--- Task details ---
Return every line from the one with "(** The levels" through the one with "(forall k lo", inclusive, exactly as it appears below.

[Items from a dataset]
────────────────────

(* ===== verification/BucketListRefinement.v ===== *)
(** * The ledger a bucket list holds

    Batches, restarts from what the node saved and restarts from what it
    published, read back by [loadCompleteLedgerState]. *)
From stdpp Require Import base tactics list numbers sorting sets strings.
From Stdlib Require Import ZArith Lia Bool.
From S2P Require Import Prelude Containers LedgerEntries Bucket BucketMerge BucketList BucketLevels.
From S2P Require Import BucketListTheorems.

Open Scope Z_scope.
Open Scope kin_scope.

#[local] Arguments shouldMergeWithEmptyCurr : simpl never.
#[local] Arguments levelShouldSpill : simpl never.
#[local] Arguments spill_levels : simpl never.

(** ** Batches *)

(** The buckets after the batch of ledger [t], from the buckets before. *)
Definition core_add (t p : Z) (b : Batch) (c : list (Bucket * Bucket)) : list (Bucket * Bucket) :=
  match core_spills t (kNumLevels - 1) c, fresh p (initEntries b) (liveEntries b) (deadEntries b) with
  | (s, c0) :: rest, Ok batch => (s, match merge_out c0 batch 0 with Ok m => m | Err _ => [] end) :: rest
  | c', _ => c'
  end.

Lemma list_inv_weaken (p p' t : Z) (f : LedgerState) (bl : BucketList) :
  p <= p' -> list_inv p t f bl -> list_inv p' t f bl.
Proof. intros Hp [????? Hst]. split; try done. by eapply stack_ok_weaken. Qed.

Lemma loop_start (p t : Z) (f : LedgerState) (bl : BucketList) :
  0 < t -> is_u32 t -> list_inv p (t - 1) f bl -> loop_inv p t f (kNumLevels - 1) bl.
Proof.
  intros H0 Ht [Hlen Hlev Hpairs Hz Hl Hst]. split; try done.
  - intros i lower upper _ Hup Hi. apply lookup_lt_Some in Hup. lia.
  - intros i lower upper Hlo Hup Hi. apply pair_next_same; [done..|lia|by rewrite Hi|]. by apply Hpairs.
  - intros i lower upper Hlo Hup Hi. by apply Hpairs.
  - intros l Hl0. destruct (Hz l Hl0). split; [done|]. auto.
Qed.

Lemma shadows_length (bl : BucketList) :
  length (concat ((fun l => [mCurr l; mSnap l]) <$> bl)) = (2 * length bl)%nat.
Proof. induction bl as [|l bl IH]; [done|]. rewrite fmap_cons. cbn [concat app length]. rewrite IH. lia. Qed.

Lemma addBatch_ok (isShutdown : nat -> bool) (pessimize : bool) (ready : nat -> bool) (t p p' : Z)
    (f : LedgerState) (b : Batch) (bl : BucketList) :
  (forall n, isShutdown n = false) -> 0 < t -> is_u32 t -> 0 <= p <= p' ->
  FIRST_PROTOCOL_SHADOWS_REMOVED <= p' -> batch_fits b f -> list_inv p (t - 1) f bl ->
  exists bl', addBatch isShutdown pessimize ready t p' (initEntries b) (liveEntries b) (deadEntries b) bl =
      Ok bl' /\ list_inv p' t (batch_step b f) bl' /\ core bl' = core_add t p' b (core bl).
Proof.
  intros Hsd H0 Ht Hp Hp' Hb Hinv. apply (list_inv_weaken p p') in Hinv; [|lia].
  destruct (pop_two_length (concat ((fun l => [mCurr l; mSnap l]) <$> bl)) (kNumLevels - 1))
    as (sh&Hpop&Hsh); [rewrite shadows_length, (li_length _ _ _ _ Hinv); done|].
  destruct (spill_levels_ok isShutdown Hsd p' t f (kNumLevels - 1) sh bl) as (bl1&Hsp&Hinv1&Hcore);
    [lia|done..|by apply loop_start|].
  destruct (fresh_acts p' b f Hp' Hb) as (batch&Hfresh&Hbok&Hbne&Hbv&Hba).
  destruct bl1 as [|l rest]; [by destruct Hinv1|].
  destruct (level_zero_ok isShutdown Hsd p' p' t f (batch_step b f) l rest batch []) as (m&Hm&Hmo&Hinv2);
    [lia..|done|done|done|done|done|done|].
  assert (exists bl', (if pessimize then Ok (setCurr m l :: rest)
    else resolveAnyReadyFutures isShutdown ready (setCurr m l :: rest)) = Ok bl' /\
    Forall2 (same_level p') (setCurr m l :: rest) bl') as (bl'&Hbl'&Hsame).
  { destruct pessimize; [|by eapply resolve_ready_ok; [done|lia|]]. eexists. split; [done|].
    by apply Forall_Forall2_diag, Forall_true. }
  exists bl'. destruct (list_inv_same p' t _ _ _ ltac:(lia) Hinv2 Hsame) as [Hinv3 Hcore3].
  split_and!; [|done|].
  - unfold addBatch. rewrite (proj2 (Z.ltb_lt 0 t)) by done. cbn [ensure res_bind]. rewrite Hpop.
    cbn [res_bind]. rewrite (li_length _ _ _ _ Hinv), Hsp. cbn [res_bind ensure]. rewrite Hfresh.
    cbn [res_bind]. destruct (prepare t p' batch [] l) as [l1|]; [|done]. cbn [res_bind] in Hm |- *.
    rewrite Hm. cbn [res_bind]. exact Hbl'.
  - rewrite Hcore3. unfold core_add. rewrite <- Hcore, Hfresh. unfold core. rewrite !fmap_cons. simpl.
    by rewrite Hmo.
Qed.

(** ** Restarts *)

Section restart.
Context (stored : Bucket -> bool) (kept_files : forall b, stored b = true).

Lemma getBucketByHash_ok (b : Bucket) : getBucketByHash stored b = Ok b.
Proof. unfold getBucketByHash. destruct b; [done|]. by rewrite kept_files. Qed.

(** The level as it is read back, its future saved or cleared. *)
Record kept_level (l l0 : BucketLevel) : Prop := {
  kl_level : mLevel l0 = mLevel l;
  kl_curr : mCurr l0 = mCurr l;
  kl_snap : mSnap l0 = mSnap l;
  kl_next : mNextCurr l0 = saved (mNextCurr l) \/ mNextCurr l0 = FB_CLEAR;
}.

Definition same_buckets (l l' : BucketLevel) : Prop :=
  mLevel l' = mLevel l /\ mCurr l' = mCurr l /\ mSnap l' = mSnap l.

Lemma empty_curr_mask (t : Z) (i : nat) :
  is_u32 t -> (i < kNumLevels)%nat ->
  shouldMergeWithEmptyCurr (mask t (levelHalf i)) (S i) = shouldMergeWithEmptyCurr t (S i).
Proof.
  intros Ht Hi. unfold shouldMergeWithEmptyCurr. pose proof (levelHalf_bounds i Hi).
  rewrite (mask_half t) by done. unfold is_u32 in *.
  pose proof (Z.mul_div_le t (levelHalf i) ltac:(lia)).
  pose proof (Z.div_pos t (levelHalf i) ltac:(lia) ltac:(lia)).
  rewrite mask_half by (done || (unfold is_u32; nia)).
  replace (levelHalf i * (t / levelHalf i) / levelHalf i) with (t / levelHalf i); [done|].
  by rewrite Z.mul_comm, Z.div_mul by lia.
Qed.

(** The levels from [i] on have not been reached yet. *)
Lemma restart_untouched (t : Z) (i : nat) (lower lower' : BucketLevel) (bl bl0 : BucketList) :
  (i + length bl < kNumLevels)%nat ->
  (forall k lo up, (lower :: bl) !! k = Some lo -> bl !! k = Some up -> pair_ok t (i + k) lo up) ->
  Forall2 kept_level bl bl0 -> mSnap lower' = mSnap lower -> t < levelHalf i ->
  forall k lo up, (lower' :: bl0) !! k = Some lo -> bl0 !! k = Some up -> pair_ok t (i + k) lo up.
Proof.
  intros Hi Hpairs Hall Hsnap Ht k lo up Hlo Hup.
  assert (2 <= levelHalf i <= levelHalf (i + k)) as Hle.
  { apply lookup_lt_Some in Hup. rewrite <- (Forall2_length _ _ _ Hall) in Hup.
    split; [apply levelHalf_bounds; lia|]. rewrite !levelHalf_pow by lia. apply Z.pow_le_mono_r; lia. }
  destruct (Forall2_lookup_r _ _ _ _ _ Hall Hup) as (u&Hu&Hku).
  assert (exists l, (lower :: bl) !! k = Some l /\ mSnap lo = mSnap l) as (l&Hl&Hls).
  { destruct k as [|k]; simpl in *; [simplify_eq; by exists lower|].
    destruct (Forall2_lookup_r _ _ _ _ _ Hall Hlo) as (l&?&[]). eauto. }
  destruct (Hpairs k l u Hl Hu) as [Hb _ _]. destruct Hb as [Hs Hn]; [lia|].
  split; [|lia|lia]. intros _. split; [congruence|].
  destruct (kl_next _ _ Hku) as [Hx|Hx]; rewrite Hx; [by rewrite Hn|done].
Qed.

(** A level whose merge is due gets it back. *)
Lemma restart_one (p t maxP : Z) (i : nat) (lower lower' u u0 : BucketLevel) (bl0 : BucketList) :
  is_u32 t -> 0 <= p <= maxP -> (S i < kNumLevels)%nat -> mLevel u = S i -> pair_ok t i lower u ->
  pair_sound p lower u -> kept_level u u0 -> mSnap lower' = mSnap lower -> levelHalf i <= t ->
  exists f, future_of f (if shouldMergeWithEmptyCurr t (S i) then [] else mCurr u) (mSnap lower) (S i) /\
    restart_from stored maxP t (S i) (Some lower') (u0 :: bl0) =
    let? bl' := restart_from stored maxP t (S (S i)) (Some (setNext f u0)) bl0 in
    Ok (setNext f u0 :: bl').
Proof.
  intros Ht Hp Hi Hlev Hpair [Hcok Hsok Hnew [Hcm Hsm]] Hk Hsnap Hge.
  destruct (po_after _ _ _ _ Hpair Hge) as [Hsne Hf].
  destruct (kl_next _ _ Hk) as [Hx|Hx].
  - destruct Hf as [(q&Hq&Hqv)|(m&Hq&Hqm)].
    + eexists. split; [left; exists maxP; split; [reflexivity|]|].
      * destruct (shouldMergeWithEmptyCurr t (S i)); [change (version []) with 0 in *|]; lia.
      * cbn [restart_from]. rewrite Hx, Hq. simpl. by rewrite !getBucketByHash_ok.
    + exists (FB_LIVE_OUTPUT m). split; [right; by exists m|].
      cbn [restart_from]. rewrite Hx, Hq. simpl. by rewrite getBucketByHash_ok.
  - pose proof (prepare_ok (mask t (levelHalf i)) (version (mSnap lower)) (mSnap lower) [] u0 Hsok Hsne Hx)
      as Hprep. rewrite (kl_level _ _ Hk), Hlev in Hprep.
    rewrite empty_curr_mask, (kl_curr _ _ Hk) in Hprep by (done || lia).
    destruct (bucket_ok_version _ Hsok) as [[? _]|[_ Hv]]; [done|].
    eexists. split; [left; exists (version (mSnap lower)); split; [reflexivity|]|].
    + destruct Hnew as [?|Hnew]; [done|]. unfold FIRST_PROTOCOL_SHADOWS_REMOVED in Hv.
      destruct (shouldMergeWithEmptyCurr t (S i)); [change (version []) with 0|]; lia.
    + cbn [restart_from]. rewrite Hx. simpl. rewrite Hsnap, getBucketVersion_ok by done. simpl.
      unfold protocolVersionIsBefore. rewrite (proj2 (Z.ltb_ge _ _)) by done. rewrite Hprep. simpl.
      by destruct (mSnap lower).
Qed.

────────────────────

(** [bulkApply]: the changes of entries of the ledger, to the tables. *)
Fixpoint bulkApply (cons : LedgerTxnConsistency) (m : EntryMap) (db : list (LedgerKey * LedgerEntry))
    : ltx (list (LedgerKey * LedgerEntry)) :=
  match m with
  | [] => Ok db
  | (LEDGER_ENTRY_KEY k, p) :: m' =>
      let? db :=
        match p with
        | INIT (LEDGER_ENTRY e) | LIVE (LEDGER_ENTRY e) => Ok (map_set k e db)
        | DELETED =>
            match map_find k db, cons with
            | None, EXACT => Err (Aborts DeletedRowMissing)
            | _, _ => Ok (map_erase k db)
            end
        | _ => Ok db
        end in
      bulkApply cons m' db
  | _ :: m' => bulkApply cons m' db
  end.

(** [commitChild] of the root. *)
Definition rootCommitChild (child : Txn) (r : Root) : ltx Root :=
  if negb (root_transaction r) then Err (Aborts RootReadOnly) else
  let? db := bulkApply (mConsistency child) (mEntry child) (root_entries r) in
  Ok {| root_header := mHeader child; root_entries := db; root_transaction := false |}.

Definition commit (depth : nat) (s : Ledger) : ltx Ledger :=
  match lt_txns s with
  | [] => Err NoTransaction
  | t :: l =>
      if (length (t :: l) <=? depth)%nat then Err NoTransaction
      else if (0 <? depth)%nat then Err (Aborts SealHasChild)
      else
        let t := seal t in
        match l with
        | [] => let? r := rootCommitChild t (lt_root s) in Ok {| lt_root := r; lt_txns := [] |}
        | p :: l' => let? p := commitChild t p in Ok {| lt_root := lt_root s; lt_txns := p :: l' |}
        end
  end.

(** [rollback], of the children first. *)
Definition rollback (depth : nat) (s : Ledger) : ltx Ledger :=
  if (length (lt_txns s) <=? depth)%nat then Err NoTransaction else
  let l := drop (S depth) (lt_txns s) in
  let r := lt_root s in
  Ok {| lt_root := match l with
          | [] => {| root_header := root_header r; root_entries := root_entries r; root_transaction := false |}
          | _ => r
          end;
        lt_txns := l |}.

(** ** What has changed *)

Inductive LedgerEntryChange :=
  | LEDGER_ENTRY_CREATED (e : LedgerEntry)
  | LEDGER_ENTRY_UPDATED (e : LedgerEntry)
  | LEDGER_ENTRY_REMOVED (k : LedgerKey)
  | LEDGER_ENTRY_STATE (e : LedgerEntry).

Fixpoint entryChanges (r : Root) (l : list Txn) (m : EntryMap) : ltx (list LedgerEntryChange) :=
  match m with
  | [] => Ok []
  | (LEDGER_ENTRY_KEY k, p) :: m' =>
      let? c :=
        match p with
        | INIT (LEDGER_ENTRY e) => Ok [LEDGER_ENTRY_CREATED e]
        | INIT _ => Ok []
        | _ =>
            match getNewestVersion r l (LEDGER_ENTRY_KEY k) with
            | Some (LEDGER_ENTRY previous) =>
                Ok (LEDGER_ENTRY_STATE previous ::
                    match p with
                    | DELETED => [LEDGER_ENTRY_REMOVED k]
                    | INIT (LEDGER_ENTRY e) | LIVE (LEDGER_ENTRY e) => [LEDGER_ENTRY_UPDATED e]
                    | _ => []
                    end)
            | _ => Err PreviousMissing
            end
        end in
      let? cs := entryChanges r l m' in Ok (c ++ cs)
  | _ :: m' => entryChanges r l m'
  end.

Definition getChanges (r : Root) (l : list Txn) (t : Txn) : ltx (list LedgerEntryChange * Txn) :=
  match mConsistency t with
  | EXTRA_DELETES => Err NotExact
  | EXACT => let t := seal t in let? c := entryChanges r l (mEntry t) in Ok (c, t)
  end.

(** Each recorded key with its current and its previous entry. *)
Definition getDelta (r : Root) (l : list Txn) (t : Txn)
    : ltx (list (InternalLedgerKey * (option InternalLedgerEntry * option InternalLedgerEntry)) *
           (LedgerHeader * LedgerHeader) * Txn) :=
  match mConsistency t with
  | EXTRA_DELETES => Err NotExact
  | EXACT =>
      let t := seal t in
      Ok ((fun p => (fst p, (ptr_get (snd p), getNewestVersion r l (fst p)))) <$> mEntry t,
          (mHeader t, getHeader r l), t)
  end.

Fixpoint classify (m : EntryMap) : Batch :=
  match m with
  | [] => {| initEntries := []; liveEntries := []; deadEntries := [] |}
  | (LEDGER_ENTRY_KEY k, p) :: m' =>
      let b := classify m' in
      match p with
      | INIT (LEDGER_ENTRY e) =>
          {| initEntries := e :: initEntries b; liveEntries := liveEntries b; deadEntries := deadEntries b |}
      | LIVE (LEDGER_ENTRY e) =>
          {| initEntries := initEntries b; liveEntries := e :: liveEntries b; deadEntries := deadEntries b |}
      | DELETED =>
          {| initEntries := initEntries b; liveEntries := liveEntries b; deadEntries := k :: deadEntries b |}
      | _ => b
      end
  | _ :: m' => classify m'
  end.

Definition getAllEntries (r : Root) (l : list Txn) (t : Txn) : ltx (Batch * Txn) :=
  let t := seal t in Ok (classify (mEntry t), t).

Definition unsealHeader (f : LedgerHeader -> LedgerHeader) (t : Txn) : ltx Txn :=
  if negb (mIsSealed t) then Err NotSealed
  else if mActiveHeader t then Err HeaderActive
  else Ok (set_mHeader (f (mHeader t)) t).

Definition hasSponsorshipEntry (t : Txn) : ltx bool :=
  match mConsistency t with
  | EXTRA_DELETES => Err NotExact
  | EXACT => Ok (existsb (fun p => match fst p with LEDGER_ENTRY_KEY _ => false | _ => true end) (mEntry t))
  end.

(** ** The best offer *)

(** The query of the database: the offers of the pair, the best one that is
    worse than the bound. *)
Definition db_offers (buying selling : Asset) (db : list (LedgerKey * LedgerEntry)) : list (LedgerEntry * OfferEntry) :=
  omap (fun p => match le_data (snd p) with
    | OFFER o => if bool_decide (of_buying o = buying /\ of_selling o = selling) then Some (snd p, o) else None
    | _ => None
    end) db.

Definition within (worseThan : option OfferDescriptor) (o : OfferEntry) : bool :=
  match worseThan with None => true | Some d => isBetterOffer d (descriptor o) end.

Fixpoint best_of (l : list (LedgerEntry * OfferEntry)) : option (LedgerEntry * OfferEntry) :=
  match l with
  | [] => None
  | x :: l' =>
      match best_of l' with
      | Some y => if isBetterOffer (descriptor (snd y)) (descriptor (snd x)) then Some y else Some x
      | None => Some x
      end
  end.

────────────────────

--- Result of the task ---
(** The levels from [i] on have not been reached yet. *)
Lemma restart_untouched (t : Z) (i : nat) (lower lower' : BucketLevel) (bl bl0 : BucketList) :
  (i + length bl < kNumLevels)%nat ->
  (forall k lo up, (lower :: bl) !! k = Some lo -> bl !! k = Some up -> pair_ok t (i + k) lo up) ->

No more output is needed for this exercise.